Ajie stopped dead in his tracks, and guilt rose like tidewater up to his chest and made breathing very difficult. If anyone could have spared Paul from going missing, it should have been him.
CHAPTER THREE
Paul was four years old when Ajie was born. He often told Ajie that he remembered the day, a blazing hot Friday afternoon right after school. He also said Ajie was as black as charcoal at birth, and had a pair of bright red ears. Ajie had his doubts about this story but didn’t contradict his brother. Instead, he would ask if Paul could remember the day Bibi was born. Was Paul not already two years old then? Were her ears also red? How tiny was her nose? If Bibi was within earshot, Ajie might rephrase the last question or withdraw it (Bibi hated her nose, and Ajie felt that with the way the thing was shaped, no one could blame her). If he was feeling ready for trouble, he would go ahead and ask whatever he wanted.
Bibi was not one to let things lie. She didn’t rush into her battles, either; she courted them with a firm, steady hand. She would first allow her temper to heat up to the degree necessary. “I am warning you now,” she would say, wagging a finger at Ajie, “stop that nonsense.” She would fling him some bait, initiating a countdown. “One…” she would say in a level voice, then fold her arms across her chest and look away.
Once the count had begun, Ajie would find it impossible to resist.
“That is the problem you have, Ajie,” Paul would say as a way of cautioning him, “you don’t listen.”
Ajie would find himself grinning. “Minus joke, Paul,” he would continue. “Okay, let’s just say her nose was not tiny, then…”
“Two?” Bibi would curve it like a question.
“…did her eyes close Chinese-style every time she tried to laugh?”
“Three!”
Bibi would unleash her rage like a whirlwind. Ajie would feel her transform in a flash, twirling and spinning toward him. He would yell, “Cool down! What did I—”

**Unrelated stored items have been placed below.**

Lemma leb_trans s t u :
  String.leb s t = true -> String.leb t u = true -> String.leb s u = true.
Proof.
  intros Hst Htu. apply Is_true_true. apply Is_true_true in Hst, Htu.
  exact (transitivity (R := String.le) Hst Htu).
Qed.

Lemma leb_refl s : String.leb s s = true.
Proof. destruct (String.leb_total s s); assumption. Qed.

Lemma key_at_eq a a' p q :
  at_pos a' p = at_pos a q -> key_at keys a' p = key_at keys a q.
Proof. unfold key_at. intros ->. reflexivity. Qed.

(** The partition loop: when it is entered with the rows up to [pi]
    not above the pivot and the rows from [pj] on not below it, it
    ends, at a position [pi'] with all the rows before it not above the
    pivot and the rows from it on not below. *)
Lemma partition_loop_spec vp pl pr : forall fuel a pi pj,
  (pj - pi <= fuel)%nat ->
  (pl <= pi)%nat -> (pi < pj)%nat -> (pj < pr)%nat -> (pr < length a)%nat ->
  (forall p, (pl <= p <= pi)%nat -> String.leb (key_at keys a p) vp = true) ->
  (forall p, (pj <= p <= pr)%nat -> String.leb vp (key_at keys a p) = true) ->
  exists a' pi',
    partition_loop fuel keys vp a pi pj = Some (a', pi') /\
    range_perm (S pi) (pj - 1) a a' /\
    (pi < pi' <= pj)%nat /\
    (forall p, (pl <= p < pi')%nat ->
               String.leb (key_at keys a' p) vp = true) /\
    (forall p, (pi' <= p <= pr)%nat ->
               String.leb vp (key_at keys a' p) = true).
Proof.
  induction fuel as [| fuel IH]; intros a pi pj Hfuel Hpl Hlt Hpr Hlen HL HR.
  { lia. }
  cbn [partition_loop].
  destruct (scan_up_spec keys a vp pi pj Hlt ltac:(lia)
              (leb_ltb_false _ _ (HR pj ltac:(lia))))
    as (Hup & Hbelow & Hat_up).
  destruct (scan_down_spec keys a vp pj pi Hlt ltac:(lia)
              (leb_ltb_false _ _ (HL pi ltac:(lia))))
    as (Hdown & Habove & Hat_down).
  set (pi1 := scan_up keys a vp pi) in *.
  set (pj1 := scan_down keys a vp pj) in *.
  destruct (Nat.leb_spec pj1 pi1) as [Hmeet | Hmeet].
  - exists a, pi1. split; [reflexivity |].
    split; [apply range_perm_refl |]. split; [lia |]. split.
    + intros p Hp. destruct (le_lt_dec p pi) as [Hle | Hgt];
        [apply HL; lia | apply ltb_true_leb, Hbelow; lia].
    + intros p Hp. destruct (le_lt_dec pj p) as [Hle | Hgt];
        [apply HR; lia |].
      destruct (decide (p = pi1)) as [-> | Hne];
        [apply ltb_false_leb, Hat_up | apply ltb_true_leb, Habove; lia].
  - assert (Hl1 : (pi1 < length a)%nat) by lia.
    assert (Hl2 : (pj1 < length a)%nat) by lia.
    destruct (IH (swap_pos pi1 pj1 a) pi1 pj1)
      as (a' & pi' & Hrun & Hperm & Hpi' & HL' & HR').
    + lia.
    + lia.
    + exact Hmeet.
    + lia.
    + rewrite length_swap_pos. exact Hlen.
    + intros p Hp. destruct (decide (p = pi1)) as [-> | Hne].
      * rewrite (key_at_eq a _ pi1 pj1) by (apply at_pos_swap_l; assumption).
        apply ltb_false_leb, Hat_down.
      * rewrite (key_at_eq a _ p p) by (apply at_pos_swap_other; lia).
        destruct (le_lt_dec p pi) as [Hle | Hgt];
          [apply HL; lia | apply ltb_true_leb, Hbelow; lia].
    + intros p Hp. destruct (decide (p = pj1)) as [-> | Hne].
      * rewrite (key_at_eq a _ pj1 pi1) by (apply at_pos_swap_r; assumption).
        apply ltb_false_leb, Hat_up.
      * rewrite (key_at_eq a _ p p) by (apply at_pos_swap_other; lia).
        destruct (le_lt_dec pj p) as [Hle | Hgt];
          [apply HR; lia | apply ltb_true_leb, Habove; lia].
    + exists a', pi'. split; [exact Hrun |].
      split; [| split; [lia | split; assumption]].
      apply (range_perm_trans _ _ _ (swap_pos pi1 pj1 a)).
      * apply range_perm_swap; lia.
      * apply (range_perm_weaken _ _ (S pi1) (pj1 - 1)); [lia | lia |].
        exact Hperm.
Qed.

End Partition.

Section InsertionRange.
Variable keys : list string.

Lemma shift_up_range vi pre : forall above rest x pj,
  pj = (length pre + length above)%nat ->
  shift_up keys vi (length pre) (pre ++ rev above ++ x :: rest)%list pj
  = (pre ++ rev (insert_right keys vi above) ++ rest)%list.
Proof.
  induction above as [| y above IH]; intros rest x pj ->.
  - cbn [length rev app insert_right]. rewrite Nat.add_0_r.
    assert (Hins : <[length pre := vi]> (pre ++ x :: rest)%list
                   = (pre ++ vi :: rest)%list).
    { rewrite insert_app_r_alt by lia. rewrite Nat.sub_diag. reflexivity. }
    destruct (length pre) as [| k] eqn:Ek; cbn [shift_up].
    + exact Hins.
    + rewrite Nat.ltb_irrefl. cbn [andb]. exact Hins.
  - cbn [length]. rewrite Nat.add_succ_r. cbn [shift_up insert_right].
    assert (Hat : at_pos (pre ++ rev (y :: above) ++ x :: rest)%list
                    (length pre + length above) = y).
    { unfold at_pos. cbn [rev]. rewrite app_nth2 by lia.
      replace (length pre + length above - length pre)%nat
        with (length above) by lia.
      rewrite <- app_assoc. rewrite app_nth2 by (rewrite length_rev; lia).
      rewrite length_rev, Nat.sub_diag. reflexivity. }
    unfold key_at. rewrite Hat. fold (row_key keys vi) (row_key keys y).
    assert (Hlt : (length pre <? S (length pre + length above))%nat = true)
      by (apply Nat.ltb_lt; lia).
    rewrite Hlt. cbn [andb].
    assert (Hins : forall z,
              <[S (length pre + length above) := z]>
                (pre ++ rev (y :: above) ++ x :: rest)%list
              = (pre ++ rev above ++ y :: z :: rest)%list).
    { intros z. cbn [rev]. rewrite insert_app_r_alt by lia.
      rewrite <- app_assoc. cbn [app].
      rewrite insert_app_r_alt by (rewrite length_rev; lia).
      rewrite length_rev.
      replace (S (length pre + length above) - length pre - length above)%nat
        with 1%nat by lia.
      reflexivity. }
    rewrite !Hins.
    destruct (String.ltb (row_key keys vi) (row_key keys y)).
    + rewrite (IH (y :: rest) y _ eq_refl). cbn [rev].
      rewrite <- !app_assoc. reflexivity.
    + cbn [rev]. rewrite <- !app_assoc. reflexivity.
Qed.

Lemma insertion_loop_range pre post : forall rest above,
  fold_left (fun a pi => shift_up keys (at_pos a pi) (length pre) a pi)
            (seq (length pre + length above) (length rest))
            (pre ++ rev above ++ rest ++ post)%list
  = (pre ++ rev (fold_left (fun r vi => insert_right keys vi r) rest above)
         ++ post)%list.
Proof.
  induction rest as [| x rest IH]; intros above.
  - reflexivity.
  - cbn [length seq fold_left].
    assert (Hat : at_pos (pre ++ rev above ++ (x :: rest) ++ post)%list
                    (length pre + length above) = x).
    { unfold at_pos. rewrite app_nth2 by lia.
      replace (length pre + length above - length pre)%nat
        with (length above) by lia.
      rewrite app_nth2 by (rewrite length_rev; lia).
      rewrite length_rev, Nat.sub_diag. reflexivity. }
    rewrite Hat. cbn [app].
    rewrite (shift_up_range x pre above (rest ++ post) x _ eq_refl).
    rewrite <- Nat.add_succ_r, <- (insert_right_length keys x above).
    apply IH.
Qed.

Lemma rows_le_trans : Transitive (rows_le keys).
Proof. intros x y z. unfold rows_le. apply leb_trans. Qed.

Lemma insert_right_rows_Sorted vi above :
  Sorted (flip (rows_le keys)) above ->
  Sorted (flip (rows_le keys)) (insert_right keys vi above).
Proof.
  induction 1 as [| y above Hs IH Hhd]; simpl.
  - repeat constructor.
  - destruct (String.ltb (row_key keys vi) (row_key keys y)) eqn:Hlt.
    + constructor; [exact IH |].
      destruct above as [| z above]; simpl.
      * constructor. apply ltb_true_leb, Hlt.
      * destruct (String.ltb (row_key keys vi) (row_key keys z));
          constructor.
        -- apply HdRel_inv in Hhd. exact Hhd.
        -- apply ltb_true_leb, Hlt.
    + constructor; [constructor; assumption |]. constructor.
      apply ltb_false_leb, Hlt.
Qed.

Lemma insertion_fold_rows : forall rest above,
  Sorted (flip (rows_le keys)) above ->
  let result := fold_left (fun r vi => insert_right keys vi r) rest above in
  Sorted (flip (rows_le keys)) result /\ result ≡ₚ (above ++ rest)%list.
Proof.
  induction rest as [| x rest IH]; intros above Hs; cbn [fold_left].
  - split; [exact Hs |]. rewrite app_nil_r. reflexivity.
  - destruct (IH (insert_right keys x above)) as [Hs' Hp'].
    + apply insert_right_rows_Sorted, Hs.
    + split; [exact Hs' |]. rewrite Hp', insert_right_Permutation.
      apply Permutation_middle.
Qed.

End InsertionRange.

Section Segments.
Variable keys : list string.

Lemma at_pos_segment pre seg post p :
  (length pre <= p)%nat -> (p < length pre + length seg)%nat ->
  at_pos (pre ++ seg ++ post)%list p = nth (p - length pre) seg 0%nat.
Proof.
  intros Hl Hr. unfold at_pos.
  rewrite app_nth2 by lia. rewrite app_nth1 by lia. reflexivity.
Qed.

Lemma at_pos_before pre rest p :
  (p < length pre)%nat -> at_pos (pre ++ rest)%list p = nth p pre 0%nat.
Proof. intros Hp. unfold at_pos. apply app_nth1. exact Hp. Qed.

Lemma at_pos_after pre seg post p :
  (length pre + length seg <= p)%nat ->
  at_pos (pre ++ seg ++ post)%list p
  = nth (p - length pre - length seg) post 0%nat.
Proof.
  intros Hp. unfold at_pos.
  rewrite app_nth2 by lia. rewrite app_nth2 by lia. reflexivity.
Qed.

A slap. A knock on the head. Before he could recover from the shock of her assault, she would hold his lips together in a tight pinch, and Ajie would slap at her skinny arms. She would hold firm. A small ridge would form between her eyebrows as she pulled and twisted his lips. “You. Have. No. Respect! You. Have. No. Respect!” Ajie would kick at her and she would let go. Some days he gave slap for slap. If she grabbed him by the collar, he grabbed back, and the veins on their necks would stand out like tiny ropes. Paul would roll up an old magazine to hit them with. “Let go. Let go.” They would dance about until Bibi did her swing—that was her winning move—putting all her weight on one leg, then hurling Ajie, with all her might, across the room. He would fly off, and with his own solid grip on her, she would follow and land on top of him, where it would be left to her to hit and hit. Then Paul would hold her hands and shout, “Bibi!,” dragging her off. Panting heavily, righting her dress, she would snap her fingers at Ajie. “Try me next time.”
“There is nothing you can do!” Ajie would yell back, his ears and cheeks stinging hot with pain.
“Enough is enough!” Paul”s voice would sound grave enough to silence them, at least for a while. They would wait for Bendic to return from work before reporting the case, because Ma had a hurried way of dealing with their disputes that wasn’t worth the trouble. “How can you make fun of your older sister like that?” Ma would cut in. “My friend, let me not hear this next time.” And then, turning to Bibi, “Don’t you have any shame? You shouldn’t be fighting your younger brother. The two of you, apologize.” Bibi would wait for Ajie to go first. Ajie would wait, too, and then Ma would look at the two of them. “I’m not hearing anything, or have I gone deaf? Ajie, you are younger, go first.”
Bendic was more thorough. Ajie would give his version of what happened, then Bibi would give hers, after which Paul would be called in as independent witness. If the stories contradicted each other, as they often did, Bendic would ask if there were parts of their accounts they wished to amend. It was a slow and thorough, courtlike process, but at the end, Bendic always found out who started the provocation. You reported a fight to Bendic only when you wanted your adversary singled out and punished, then yourself vindicated. But there you were, standing, trying to hold on to an aggravation that had long since disappeared. Blinking like a wall gecko.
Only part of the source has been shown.